Fifty patients diagnosed with unresectable PDAC between January 2003 and January 2007 were also included. Twenty-one (42%) male and 29 (58%) female had a median age of 68.4 years (range 43.9–80.9 years). Twenty-six were unresectable based on locally advanced disease or vascular involvement and therefore tissue was obtained from the pancreatic primary tumour. Another 24 had metastatic disease and of these, 14 provided tissue from liver metastases, 8 from peritoneal disease and 2 from distant lymph nodes.

Immunohistochemistry

Following histological assessment, formalin-fixed tissues were stained using the EnVision+ system-HRP (DAB) kit (DAKO) and serial sections compared for the different antigens which were retrieved by microwaving in Tris EDTA buffer.
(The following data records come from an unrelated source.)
(* ===== verification/Stream.v ===== *)
(** * Stream: live events over SSE ([lumenqraph-api/src/routes/stream.rs])

    One listener reads the rows that follow the last one it saw and broadcasts
    them; a stream per client filters the broadcast, and polls the table when it
    fell behind or the listener is down.  A table is a parameter of each query:
    it may have changed since the last one, or the query may fail.  The channel
    is [tokio]'s: what [recv] gives a stream is an input of its turn.  Event ids
    are digits and a dash, which the database orders as Rust does, by bytes. *)
From S2P Require Import Prelude Text Containers Values.
From Stdlib Require Import Ascii Sorting.Sorted.

Local Open Scope string_scope.
Local Open Scope Z_scope.

(** ** Rows and events *)

(** A row of [events]; [l_data] is what [serde_json::from_str] makes of the text
    the query builds for it. *)
Record LogRow := {
  l_seq : Z;
  l_ledger : Z;
  l_contract_id : string;
  l_event_id : string;
  l_event_name : option string;
  l_data : option Json;
}.

Record BroadcastEvent := {
  bc_contract_id : string;
  bc_event_name : option string;
  bc_ledger : Z;
  bc_event_id : string;
  bc_data : Json;
}.

(** [EventFanout]: what was sent, and the counters. *)
Record EventFanout := { sent : list BroadcastEvent; listener_up : bool; lagged : Z }.

Definition fanout_new : EventFanout := {| sent := []; listener_up := false; lagged := 0 |}.
Definition publish (e : BroadcastEvent) (f : EventFanout) : EventFanout :=
  {| sent := sent f ++ [e]; listener_up := listener_up f; lagged := lagged f |}.
Definition set_listener_up (up : bool) (f : EventFanout) : EventFanout :=
  {| sent := sent f; listener_up := up; lagged := lagged f |}.
Definition record_lag (dropped : Z) (f : EventFanout) : EventFanout :=
  {| sent := sent f; listener_up := listener_up f; lagged := wrap 64 (lagged f + dropped) |}.

(** ** The listener *)

Definition CATCH_UP_BATCH : nat := 1000.

(** [SELECT COALESCE(MAX(seq), 0)]. *)
Definition head_seq (rows : list LogRow) : Z :=
  match rows with [] => 0 | r :: rows' => foldl (λ m r, Z.max m (l_seq r)) (l_seq r) rows' end.

Definition by_seq (rows : list LogRow) : list LogRow := sort_by (λ a b, Z.compare (l_seq a) (l_seq b)) rows.

(** [WHERE seq > $1 ORDER BY seq ASC LIMIT $2]. *)
Definition rows_after (last_seen : Z) (rows : list LogRow) : list LogRow :=
  by_seq (filter (λ r, last_seen < l_seq r) rows).

Definition broadcast_of (r : LogRow) : option BroadcastEvent :=
  d ← l_data r;
  Some {| bc_contract_id := l_contract_id r; bc_event_name := l_event_name r; bc_ledger := l_ledger r;
          bc_event_id := l_event_id r; bc_data := d |}.

(** The loop body for one row. *)
Definition broadcast_row (st : Z * EventFanout) (r : LogRow) : Z * EventFanout :=
  (l_seq r, match broadcast_of r with Some e => publish e st.2 | None => st.2 end).

Definition fetch_and_broadcast (rows : list LogRow) (st : Z * EventFanout) : nat * (Z * EventFanout) :=
  let batch := take CATCH_UP_BATCH (rows_after st.1 rows) in
  (length batch, foldl broadcast_row st batch).

(** [tables t] is the table the [t]th query sees; [None] is a failing query. *)
Fixpoint catch_up (fuel : nat) (tables : nat → option (list LogRow)) (t : nat) (st : Z * EventFanout)
    : option (bool * nat * (Z * EventFanout)) :=
  match fuel with
  | O => None
  | S fuel' =>
      match tables t with
      | None => Some (false, S t, st)
      | Some rows =>
          let '(fetched, st') := fetch_and_broadcast rows st in
          if (fetched <? CATCH_UP_BATCH)%nat then Some (true, S t, st') else catch_up fuel' tables (S t) st'
      end
  end.

(** The [loop] of a session, for [notified] notifications before the connection
    is lost: [last_seen] is written only after a whole catch-up. *)
Fixpoint notifications (fuel notified : nat) (tables : nat → option (list LogRow)) (t : nat)
    (last_seen : option Z) (st : Z * EventFanout) : option (option Z * EventFanout) :=
  match notified with
  | O => Some (last_seen, st.2)
  | S notified' =>
      match catch_up fuel tables t st with
      | None => None
      | Some (false, _, st') => Some (last_seen, st'.2)
      | Some (true, t', st') => notifications fuel notified' tables t' (Some st'.1) st'
      end
  end.

Definition listen_once (fuel : nat) (connects : bool) (notified : nat) (tables : nat → option (list LogRow))
    (last_seen : option Z) (f : EventFanout) : option (option Z * EventFanout) :=
  if negb connects then Some (last_seen, f)
  else
    match last_seen, tables 0%nat with
    | None, None => Some (None, f)
    | _, head =>
        let cursor := match last_seen with Some seq => seq | None => head_seq (default [] head) end in
        let t := match last_seen with Some _ => 0%nat | None => 1%nat end in
        match catch_up fuel tables t (cursor, set_listener_up true f) with
        | None => None
        | Some (false, _, st) => Some (last_seen, st.2)
        | Some (true, t, st) => notifications fuel notified tables t (Some st.1) st
        end
    end.

(** A turn of [run_listener]: whatever ends the session, the listener is down. *)
Definition run_session (fuel : nat) (connects : bool) (notified : nat) (tables : nat → option (list LogRow))
    (st : option Z * EventFanout) : option (option Z * EventFanout) :=
  '(last_seen, f) ← listen_once fuel connects notified tables st.1 st.2;
  Some (last_seen, set_listener_up false f).

(** The pause before the next session, in seconds. *)
Definition LISTENER_MIN_BACKOFF : Z := 1.
Definition LISTENER_MAX_BACKOFF : Z := 30.
Definition LISTENER_STABLE_AFTER : Z := 30.

Definition session_backoff (elapsed backoff : Z) : Z :=
  if LISTENER_STABLE_AFTER <=? elapsed then LISTENER_MIN_BACKOFF else backoff.
Definition next_backoff (backoff : Z) : Z := Z.min (backoff * 2) LISTENER_MAX_BACKOFF.

(** ** Streams *)

Record StreamCursor := { c_ledger : Z; c_event_id : string }.
Record StreamEvent := { s_ledger : Z; s_event_id : string; s_data : Json }.

(** The order of [(i64, &str)]. *)
Definition pos_cmp (a b : Z * string) : comparison :=
  match Z.compare a.1 b.1 with Eq => tcmp a.2 b.2 | c => c end.

Definition cursor_pos (c : StreamCursor) : Z * string := (c_ledger c, c_event_id c).
Definition event_pos (e : StreamEvent) : Z * string := (s_ledger e, s_event_id e).
Definition row_pos (r : LogRow) : Z * string := (l_ledger r, l_event_id r).

Record StreamQuery := {
  q_event_name : option string;
  q_cursor : option Z;
  q_cursor_event_id : option string;
  q_poll_interval : Z;
}.

Record StreamState := {
  st_contract_id : string;
  st_event_name : option string;
  st_cursor : StreamCursor;
  st_buffer : list StreamEvent;
  st_poll_secs : Z;
  st_last_ledger : Z;
  st_request_id : string;
}.

Definition advance_to (event : StreamEvent) (st : StreamState) : StreamState := {|
  st_contract_id := st_contract_id st; st_event_name := st_event_name st;
  st_cursor := {| c_ledger := s_ledger event; c_event_id := s_event_id event |};
  st_buffer := st_buffer st; st_poll_secs := st_poll_secs st; st_last_ledger := s_ledger event;
  st_request_id := st_request_id st |}.

Definition with_buffer (b : list StreamEvent) (st : StreamState) : StreamState := {|
  st_contract_id := st_contract_id st; st_event_name := st_event_name st; st_cursor := st_cursor st;
  st_buffer := b; st_poll_secs := st_poll_secs st; st_last_ledger := st_last_ledger st;
  st_request_id := st_request_id st |}.

(** The frames a client sees: an event with its [id:], an error, the last one. *)
Inductive Frame : Type :=
  | EventFrame (id : string) (event : StreamEvent)
  | ErrorFrame (request_id : string)
  | ShutdownFrame.

Definition sse_event (event : StreamEvent) : Frame :=
  EventFrame (show_i (s_ledger event) +:+ ":" +:+ s_event_id event) event.

Definition parse_last_event_id (value : string) : option StreamCursor :=
  '(ledger, event_id) ← split_once ":" value;
  ledger ← parse_int 64 (trim ledger);
  Some {| c_ledger := ledger; c_event_id := event_id |}.

(** [SELECT .. ORDER BY ledger DESC, event_id DESC LIMIT 1]. *)
Definition current_head (contract_id : string) (rows : list LogRow) : StreamCursor :=
  match last (sort_by (λ a b, pos_cmp (row_pos a) (row_pos b))
                (filter (λ r, l_contract_id r = contract_id) rows)) with
  | Some r => {| c_ledger := l_ledger r; c_event_id := l_event_id r |}
  | None => {| c_ledger := 0; c_event_id := "" |}
  end.
(** What a response may hold: by time, in units of fixed length, at most two
    buckets more than the limit; by ledger, one more, if the range has an end. *)
Theorem stats_bounded param q now now' table resp :
  (∀ t, - 1000 < bound t - t < 1000) →
  contract_stats collation param q now now' (Ok table) = Some (Ok resp) →
  ∃ contract range, parse_stats contract q now now' = Some (Ok range)
  ∧ match rg_granularity range with
    | Trunc unit => aligned unit → Z.of_nat (length (sr_data resp)) ≤ MAX_BUCKETS + 2
    | Ledger => is_Some (rg_to_ledger range) → Z.of_nat (length (sr_data resp)) ≤ MAX_BUCKETS + 1
    end.
Proof.
  intros Hbound (contract & range & ? & -> & [= <-] & Hr & He & Ht)%contract_stats_inv.
  exists contract, range. split; [done|].
  assert (∃ from to from' to', clamp_range (rg_granularity range) from to from' to' now' = Ok range) as (from & to & from' & to' & Hc).
  { apply parse_stats_inv in Hr as (g & from & to & _ & _ & Hc & ->). by exists from, to, (st_from_ledger q), (st_to_ledger q). }
  revert Hc He. unfold clamp_range. destruct (rg_granularity range) as [unit|] eqn:Hg.
  - match goal with |- context [trunc_bucket_count unit ?f0 ?t0] => set (f := f0); set (t := t0) end.
    destruct (Z.ltb_spec MAX_BUCKETS (trunc_bucket_count unit f t)) as [|Hcap]; [done|]. intros [= <-] He [a Ha].
    assert (t - f < 2000 * (unit_secs unit * 10 ^ 9)) as Hspan.
    { unfold trunc_bucket_count, MAX_BUCKETS in Hcap. pose proof (unit_secs_pos unit).
      destruct (Z.le_gt_cases (t - f) 0) as [|Hpos]; [lia|].
      rewrite Z.max_l, !Z.quot_div_nonneg in Hcap by (try apply Z.quot_pos; lia || (apply Z.div_pos; lia)).
      pose proof (Z.mul_succ_div_gt (t - f) (10 ^ 9)). pose proof (Z.mul_succ_div_gt ((t - f) / 10 ^ 9) (unit_secs unit)).
      nia. }
    eapply (buckets_in_interval _ _ _ _ (λ i, time_text (a + (unit_secs unit * 10 ^ 9) * i))
      ((bound f - a) / (unit_secs unit * 10 ^ 9))); [exact He| |unfold MAX_BUCKETS; lia].
    intros e [Hin _]%list_elem_of_filter. unfold in_range in Hin. cbn in Hin.
    unfold time_where in Hin. cbn [unless_null] in Hin. rewrite !andb_true_iff, !Z.leb_le in Hin.
    exists ((e_ledger_closed_at e - a) / (unit_secs unit * 10 ^ 9)). pose proof (unit_secs_pos unit).
    pose proof (Hbound f). pose proof (Hbound t). split; [|cbn; by rewrite Ha].
    apply (div_interval _ (bound f - a) (bound t - a)); unfold MAX_BUCKETS; lia.
  - set (last := default I64_MAX to'). 
    set (first := match from' with Some f => f | None => if last =? I64_MAX then 0 else saturating_sub last 10000 end).
    destruct (Z.eqb_spec last I64_MAX) as [|Hne]; cbn [negb andb]; [intros [= <-]; cbn; by intros _ [? ?]|].
    destruct (Z.ltb_spec MAX_BUCKETS (saturating_sub last first)) as [|Hcap]; [done|]. intros [= <-] He _.
    eapply (buckets_in_interval _ _ _ _ show_i first); [exact He| |unfold MAX_BUCKETS; lia].
    intros e [Hin _]%list_elem_of_filter. unfold in_range in Hin. cbn in Hin.
    unfold ledger_where in Hin. cbn [unless_null] in Hin. rewrite !andb_true_iff, !Z.leb_le in Hin.
    exists (e_ledger e). split; [|done]. unfold saturating_sub, MAX_BUCKETS in *. lia.
Qed.
End stats.
(* ===== verification/ContractRoutes.v ===== *)
(** * ContractRoutes: contracts, interfaces and state ([lumenqraph-api/src/routes/contracts.rs])

    The lists, the interface with its history and diffs, and the snapshots.
    [stmt n] is what the [n]th statement of a request sees, or the driver's
    error text; [If-None-Match] is a request's header as text.  The hash behind
    an [ETag] and [chrono]'s serialiser are the class [RouteLib].  The refresh
    is in [RefreshRoute]. *)
From S2P Require Import Prelude Text Containers Values Instances Serde XdrDecode Spec Diff Store Pagination ApiError Models EventRoutes Specs.
From Stdlib Require Import Ascii.

Local Open Scope string_scope.
Local Open Scope Z_scope.

Class RouteLib := {
  (** [DefaultHasher] over a text: 64 bits. *)
  source_hash : string → Z;
  rfc3339 : DateTime → string;
}.

(** The tables the routes read. *)
Record ApiDb := {
  contract_summaries : list ContractRow;
  contract_specs : list InterfaceRow;
  contract_spec_versions : list UpgradeRow;
  contract_state : list StateRow;
  contract_data : list KeyRow;
}.

Definition Stmts : Type := nat → result string ApiDb.

Definition read (stmt : Stmts) (n : nat) : result ApiError ApiDb := map_err Internal (stmt n).

(** ** Conditional requests *)

Inductive Reply : Type :=
  | NotModified (etag : string)
  | Answer (etag : option string) (body : Json).

(** [{h:016x}]. *)
Definition hex16 (h : Z) : string := hex_string (map (λ i, byte_of ((h / 2 ^ (8 * i)) mod 256)) [7; 6; 5; 4; 3; 2; 1; 0]).

Section contracts.
Context `{Stellar} `{RouteLib} (collation : TotalOrder string).

Definition quoted (s : string) : string := of_bytes [dquote] +:+ s +:+ of_bytes [dquote].

Definition generate_etag (source : string) : string := "W/" +:+ quoted (hex16 (source_hash source)).

Definition check_if_none_match (if_none_match : option string) (etag : string) : bool :=
  match if_none_match with Some s => String.eqb s etag || String.eqb s "*" | None => false end.

(** A body under its [ETag], or 304 to a client that has it. *)
Definition conditional (if_none_match : option string) (etag : string) (body : Json) : Reply :=
  if check_if_none_match if_none_match etag then NotModified etag else Answer (Some etag) body.

Definition time_value (t : DateTime) : Json := JStr (rfc3339 t).

Definition json_opt {A} (f : A → Json) (o : option A) : Json := match o with Some a => f a | None => JNull end.

(** ** The list of contracts *)

Definition default_contracts_limit : Z := 100.

Record ContractsResponse := {
  cr_data : list ContractRow;
  cr_has_more : bool;
  cr_next_cursor : option string;
}.

(** [ORDER BY event_count DESC, contract_id ASC]. *)
Definition count_cmp (a b : Z * string) : comparison :=
  match Z.compare b.1 a.1 with
  | Eq => @tcmp string collation a.2 b.2
  | c => c
  end.

Definition count_key (r : ContractRow) : Z * string := (c_event_count r, c_contract_id r).

Definition counted_before (a b : ContractRow) : comparison := count_cmp (count_key a) (count_key b).

(** [event_count < $1 OR (event_count = $1 AND contract_id > $2)]. *)
Definition after_contract (cc : Z) (cursor : string) (r : ContractRow) : bool :=
  (c_event_count r <? cc)
  || ((c_event_count r =? cc) && match @tcmp string collation (c_contract_id r) cursor with Gt => true | _ => false end).

(** [limit + 1] rows were asked for: the page and whether more follow. *)
Definition split_page {R} (limit : Z) (rows : list R) : list R * bool :=
  let more := limit <? Z.of_nat (length rows) in
  (if more then take (Z.to_nat limit) rows else rows, more).

Definition list_contracts (limit : Z) (after : option string) (stmt : Stmts) : result ApiError ContractsResponse :=
  let limit := clamp 1 1000 limit in
  contracts ← match after with
              | Some cursor =>
                  db ← read stmt 0;
                  match List.find (λ r, String.eqb (c_contract_id r) cursor) (contract_summaries db) with
                  | Some row =>
                      db ← read stmt 1;
                      Ok (select (λ r, (0 <? c_event_count r) && after_contract (c_event_count row) cursor r)
                            counted_before (limit + 1) (contract_summaries db))
                  | None => Ok []
                  end
              | None =>
                  db ← read stmt 0;
                  Ok (select (λ r, 0 <? c_event_count r) counted_before (limit + 1) (contract_summaries db))
              end;
  let '(rows, more) := split_page limit contracts in
  Ok {| cr_data := rows; cr_has_more := more; cr_next_cursor := if more then c_contract_id <$> last rows else None |}.

(** ** Interfaces *)

Definition interface_at_version (contract_id : string) (version : Z) (if_none_match : option string) (stmt : Stmts)
    : result ApiError Reply :=
  db ← read stmt 0;
  match List.find (λ u, String.eqb (u_contract_id u) contract_id && (u_version u =? version)) (contract_spec_versions db) with
  | Some u =>
      Ok (conditional if_none_match (generate_etag (u_wasm_hash u)) (mk_obj [
        ("contract_id", JStr contract_id); ("version", JInt version); ("wasm_hash", JStr (u_wasm_hash u));
        ("observed_at", time_value (u_observed_at u)); ("interface", u_interface u)]))
  | None => Err (not_found ("no version " +:+ show_i version +:+ " recorded for this contract"))
  end.

Definition contract_interface (param : option string) (version : option Z) (if_none_match : option string) (stmt : Stmts)
    : result ApiError Reply :=
  contract_id ← valid_contract_id param;
  match version with
  | Some version => interface_at_version contract_id version if_none_match stmt
  | None =>
      db ← read stmt 0;
      match List.find (λ r, String.eqb (i_contract_id r) contract_id) (contract_specs db) with
      | Some r =>
          Ok (conditional if_none_match (generate_etag (i_wasm_hash r)) (mk_obj [
            ("contract_id", JStr contract_id); ("has_events", JBool (i_has_events r));
            ("fetched_at", time_value (i_fetched_at r)); ("interface", i_interface r)]))
      | None => Err (not_found "no on-chain interface indexed for this contract yet")
      end
  end.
Conditions were optimised for each antibody (Table 2). Antibodies were from Santa Cruz (Notch1 (C-20) sc-6014; Notch3 (M-134) sc-5593; Notch4 (H-225) sc-5594; HES-1 (H-140) sc25392); or Abcam (HEY-1 (ab22614). Positive tissue controls were included for each antibody (Table 2), along with appropriate negative controls. Specificity of the antibodies was checked by siRNA knockdown and western blots in the case of Notch 1–4 and by western blots for HES and HEY. Slides were counterstained with haematoxylin. Staining was assessed in tumour tissue and ductal epithelium of uninvolved surrounding pancreas. Cytoplasmic staining was assessed semiquantitatively, scoring in 10% increments according to the percentage of tumour cells/ductal epithelial cells stained. Nuclear staining was considered positive if ≥10% of tumour/ductal epithelial cell nuclei stained positive. Surrounding fibrous and inflammatory tissue was not scored. Slides were graded independently by two observers blinded to the clinical data. In cases with >10% discrepancy, slides were re-assessed by both observers simultaneously and a final score agreed.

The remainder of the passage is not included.